Keith Regier is an American politician, business owner, and retired teacher from Montana. Regier is a Republican member of Montana Senate for District 3. He served as a member of the Montana House of Representatives from 2007 to 2017.

Education 
Regier earned a Bachelor of Science degree in Education from University of Nebraska.

Career 
Regier was a teacher. As a businessman, Regier became the owner of Stillwater Sod.
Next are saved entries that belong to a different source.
(** A slot, or the time to wait for it. *)
Definition claim (now : Z) (p : LanePolicy) : result (LanePolicy * option Z) :=
  if now <? m_next_request p then
    wait ← checked (m_next_request p - now);
    mret (p, Some wait)
  else
    following ← checked (m_next_request p + m_interval p);
    next ← if now <? following then Ok following else checked (now + m_interval p);
    mret (mkPolicy (m_key p) (m_settings p) (m_base_interval p) (m_interval p) (m_maximum_interval p) (m_error_backoff p)
            next (m_backoff_until p) (m_consecutive_failures p) (m_generation p) (m_advertised p), None).

Definition widen (p : LanePolicy) : result LanePolicy :=
  widened ← if m_interval p =? 0 then Ok second else checked (m_interval p * 2);
  mret (mkPolicy (m_key p) (m_settings p) (m_base_interval p)
          (Z.min (m_maximum_interval p) (Z.max (m_base_interval p) widened)) (m_maximum_interval p) (m_error_backoff p)
          (m_next_request p) (m_backoff_until p)
          (if m_consecutive_failures p =? uint32_max then m_consecutive_failures p else m_consecutive_failures p + 1)
          (m_generation p) (m_advertised p)).

Definition openPause (now : Z) (p : LanePolicy) : result (LanePolicy * Z) :=
  if now <? m_backoff_until p then Ok (p, 0)
  else
    p ← widen p;
    mret (p, Z.max (m_interval p) (m_error_backoff p)).

Definition pause (cooldown now : Z) (p : LanePolicy) : result LanePolicy :=
  left ← checked (int64_max - now);
  deadline ← checked (now + Z.min cooldown left);
  let until := Z.max (m_backoff_until p) deadline in
  mret (mkPolicy (m_key p) (m_settings p) (m_base_interval p) (m_interval p) (m_maximum_interval p) (m_error_backoff p)
          (Z.max (m_next_request p) until) until (m_consecutive_failures p) (m_generation p) (m_advertised p)).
In November 2008, Regier was elected to Montana House of Representatives District 5 which represents the Kalispell area.
 After the 2010 census he was reassigned to District 4. He was selected as the majority whip in the 2011 legislative session. Regier served as Majority Leader during the 2015-2016 session.

In 2016, he was elected to Senate District 3. The seat was vacated by Bruce Tutvedt due to term limits.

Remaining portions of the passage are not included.